Spyros Spyridis clung to life for 145 days at the Greek capital’s Evangelismos Hospital, battling injuries sustained in Mati, the area worst hit by last July’s deadly fires in eastern Attica. The 73-year-old’s first surgery lasted eight hours, but the skin grafts didn’t take. He had more procedures, suffered respiratory problems on several occasions and developed the kind of psychological issues that are so common in patients who spend a long time in intensive care. He lost the battle on December 15, becoming the tragedy’s 100th victim.
Kathimerini spoke with his children, Costas and Katerina, to learn more about the man who on July 23 managed to save his two grandchildren from the flames despite a slew of health problems.
Spyridis was born in Athens and grew up in the neighborhood of Ano Petralona before his family settled in the northern suburb of Aghia Paraskevi. That is where he met his wife, a seamstress who visited the family home to make a dress for his mother. He went on to work at the Public Power Corporation, specializing in hydroelectric projects.
He tackled his job much like a conductor, enjoying the organizational, managerial and problem-solving skills it required. He also traveled a lot for work, especially to the company’s hydroelectric plants on the Nestos and Aliakmonas rivers in northern Greece. In 1986 they moved to the area, settling in a village called Ammos just outside the town of Veria. He loved those parts and stayed there until he retired.
Time took its toll on Spyridis, though. His mobility became seriously impaired by spinal injuries and he had heart problems, among other complaints.

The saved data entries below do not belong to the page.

(* ===== verification/Machine.v ===== *)
(** * The machine and the process table: the structures of the header files

    [param.h], [memlayout.h], [mmu.h], [x86.h], [proc.h] and [spinlock.h]:
    the constants the kernel is built with, the per-CPU and per-process
    records, and the part of the kernel state every component shares: the
    registers of the CPU that executes, the CPU table, the spin locks and
    the process table. *)

From S2P Require Import Prelude.

(** ** param.h *)

Definition NPROC : nat := 64.
Definition KSTACKSIZE : Z := 4096.
Definition NCPU : nat := 8.
Definition NOFILE : nat := 16.
Definition NFILE : nat := 100.
Definition NINODE : nat := 50.
Definition NDEV : Z := 10.
Definition ROOTDEV : Z := 1.
Definition MAXARG : nat := 32.
Definition MAXOPBLOCKS : Z := 10.
Definition LOGSIZE : Z := MAXOPBLOCKS * 3.
Definition NBUF : nat := Z.to_nat (MAXOPBLOCKS * 3).
Definition FSSIZE : Z := 1000.

(** ** memlayout.h *)

Definition EXTMEM : Z := 0x100000.
Definition PHYSTOP : Z := 0xE000000.
Definition DEVSPACE : Z := 0xFE000000.
Definition KERNBASE : Z := 0x80000000.
Definition KERNLINK : Z := KERNBASE + EXTMEM.
Definition V2P (a : Z) : Z := u32 (a - KERNBASE).
Definition P2V (a : Z) : Z := u32 (a + KERNBASE).

(** ** mmu.h: segments, page numbers, page table entries *)

Definition SEG_KCODE : Z := 1.
Definition SEG_KDATA : Z := 2.
Definition SEG_UCODE : Z := 3.
Definition SEG_UDATA : Z := 4.
Definition SEG_TSS : Z := 5.
Definition NSEGS : nat := 6.
Definition DPL_USER : Z := 3.
Definition FL_IF : Z := 0x200.
Definition STA_X : Z := 8.
Definition STA_W : Z := 2.
Definition STA_R : Z := 2.
Definition STS_T32A : Z := 9.

Record segdesc : Type := MkSeg {
  sd_lim_15_0 : Z;
  sd_base_15_0 : Z;
  sd_base_23_16 : Z;
  sd_type : Z;
  sd_s : Z;
  sd_dpl : Z;
  sd_p : Z;
  sd_lim_19_16 : Z;
  sd_avl : Z;
  sd_rsv1 : Z;
  sd_db : Z;
  sd_g : Z;
  sd_base_31_24 : Z
}.

Definition SEG (type base lim dpl : Z) : segdesc :=
  MkSeg (Z.land (Z.shiftr lim 12) 0xffff) (Z.land base 0xffff)
        (Z.land (Z.shiftr base 16) 0xff) type 1 dpl 1
        (Z.shiftr lim 28) 0 0 1 1 (Z.shiftr base 24).
Definition SEG16 (type base lim dpl : Z) : segdesc :=
  MkSeg (Z.land lim 0xffff) (Z.land base 0xffff)
        (Z.land (Z.shiftr base 16) 0xff) type 1 dpl 1
        (Z.shiftr lim 16) 0 0 1 0 (Z.shiftr base 24).

Definition NPDENTRIES : Z := 1024.
Definition NPTENTRIES : Z := 1024.
Definition PGSIZE : Z := 4096.
Definition PTXSHIFT : Z := 12.
Definition PDXSHIFT : Z := 22.
Definition PDX (va : Z) : Z := Z.land (Z.shiftr va PDXSHIFT) 0x3FF.
Definition PTX (va : Z) : Z := Z.land (Z.shiftr va PTXSHIFT) 0x3FF.
Definition PGADDR (d t o : Z) : Z :=
  u32 (Z.lor (Z.lor (Z.shiftl d PDXSHIFT) (Z.shiftl t PTXSHIFT)) o).
Definition PGROUNDUP (sz : Z) : Z := Z.land (u32 (sz + PGSIZE - 1)) (Z.lnot (PGSIZE - 1)).
Definition PGROUNDDOWN (a : Z) : Z := Z.land a (Z.lnot (PGSIZE - 1)).
Definition PTE_P : Z := 1.
Definition PTE_W : Z := 2.
Definition PTE_U : Z := 4.
Definition PTE_PS : Z := 0x80.
Definition PTE_ADDR (pte : Z) : Z := Z.land pte (Z.lnot 0xFFF).
Definition PTE_FLAGS (pte : Z) : Z := Z.land pte 0xFFF.

(** The fields of the task state segment the kernel writes. *)
Record taskstate : Type := MkTs {
  ts_esp0 : Z;
  ts_ss0 : Z;
  ts_iomb : Z
}.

Last summer, his son Costas rented a house in Mati for the summer so his wife and two children could spend the school break near the sea while he worked. He invited his parents to come and spend a few days with them.

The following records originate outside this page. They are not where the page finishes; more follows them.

(* ===== verification/Spinlock.v ===== *)
(** * Spin locks: spinlock.c, and the current CPU and process of proc.c

    The sequential behaviour of [pushcli]/[popcli], [acquire], [release] and
    [holding] on the CPU that executes.  A CPU that finds the lock taken spins:
    the model stops with [Spin].  The interleaving of several CPUs is the
    subject of the file SpinConc. *)

From S2P Require Import Prelude Machine.

(** ** Definitions *)

Section ops.
Context {C : Type}.
Implicit Types h : hw.

(** The entry of the CPU table whose APIC id is that of the executing CPU. *)
Definition me h : option nat :=
  fst <$> list_find (λ c, c_apicid c = h_lapicid h) (take (h_ncpu h) (h_cpus h)).

Definition mycpu : K C nat :=
  h ← geth;
  if h_if h then panic "mycpu called with interrupts enabled"
  else match me h with
       | Some i => mret i
       | None => panic "unknown apicid"
       end.

Definition cpu_at (i : nat) : K C cpu :=
  h ← geth;
  match h_cpus h !! i with
  | Some c => mret c
  | None => fault "cpus"
  end.

Definition modcpu (i : nat) (f : cpu → cpu) : K C unit :=
  modh (λ h, set_h_cpus (alter f i (h_cpus h)) h).

Definition cpuid : K C nat := mycpu.

Definition cli : K C unit := modh (set_h_if false).
Definition sti : K C unit := modh (set_h_if true).

Definition pushcli : K C unit :=
  eflags ← gets (λ s, h_if s.1);
  cli;;
  i ← mycpu;
  c ← cpu_at i;
  when (c_ncli c =? 0) (modcpu i (set_c_intena eflags));;
  modcpu i (λ c, set_c_ncli (c_ncli c + 1) c).

Definition popcli : K C unit :=
  eflags ← gets (λ s, h_if s.1);
  if eflags : bool then panic "popcli - interruptible" else
  i ← mycpu;
  modcpu i (λ c, set_c_ncli (c_ncli c - 1) c);;
  c ← cpu_at i;
  if c_ncli c <? 0 then panic "popcli" else
  when ((c_ncli c =? 0) && c_intena c) sti.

When the fire broke out on the afternoon of July 23, Costas was on his way back from work and got stuck in traffic on Marathonos Avenue. Over in Mati, Spyridis had packed his wife and their two grandchildren into his car and tried to leave the seaside town when he saw the fire approaching. Like hundreds of others with the same idea, they too found themselves trapped and had to flee on foot. They saw an opening through the smoke leading to the sea.
Carrying a child each in their arms, the two elderly grandparents managed to scramble down rocks into the water – but not before they were hit by blasts of burning heat from the fire. They stood in the water for around five hours, trying to amuse the children with games so they wouldn’t be frightened by the smoke, the embers and ash raining down on them or the explosions of cars over on the shore which brought fresh outbursts of flames.
Those long hours in the water proved to be a serious problem later for many Mati residents who took refuge in the sea, as their burns and wounds became infected.
When the blazes died down, Spyridis took his wife and grandchildren to a hotel in Mati that was serving as a shelter for the fire-hit residents.
They had not received any assistance from the fire service or the police up until that moment, and when an ambulance came to take them to hospital, Spyridis insisted that the children be tended to first. The emergency medical technicians, however, were more concerned about the 73-year-old, as his injuries were much more serious. He had suffered second- and third-degree burns over 19 percent of his body, across his arms, legs and back. A second ambulance took his wife and their two grandchildren.
For weeks, the family was separated as the children were treated at one hospital and the grandparents in another.
At Evangelismos, Spyridis was kept on a different floor from his wife, who also sustained burns. “The first few days were torture for them; they were in terrible pain and had a high fever,” says their daughter, Katerina.
Spyridis’s wife was discharged in mid-October, but his case was much more serious. Despite undergoing successive surgeries, he remained optimistic. “He was the kind of person who never shows pain, never complains,” says Katerina. Even the doctors were impressed by his fortitude, nicknaming him “Highlander” after the Scottish warrior from the film. “I remember him saying that he wanted to get out so he could continue his vacations with the kids,” remembers Costas.
The 73-year-old had to be put on a ventilator at some point and there was also a time when he was unaware of his surroundings and kept trying to leave his bed. By and large, though, he was calm and lucid.
“We went through the entire gamut of emotions. There were days when we genuinely believed he would get better. Just a month ago I thought he would be released,” says Katerina. “We had all these contradictory feelings. One day you would hear something encouraging and the next you’d be down in the dumps,” Costas adds.
Both express their gratitude to the doctors and staff at Evangelismos for their efforts to save their father’s life. They are also grateful for the support of the child psychologists at the Georgios Gennimatas Hospital and the help the family are receiving from them to this day.
Katerina reminisces on the last time she communicated with her father, just a few days before he died. The 73-year-old was unable to speak because of the ventilator, but he recognized his children and had tears in his eyes.
“I felt this incredible sense of pride that he gave off. There were times when he was in hospital when I felt myself breaking, but I told myself that if he could carry on without showing his pain, I could not give up,” says Katerina.
Costas is still trying to understand how his 73-year-old father managed to save the children given his mobility and health problems. “There is no limit to man’s strength,” he says.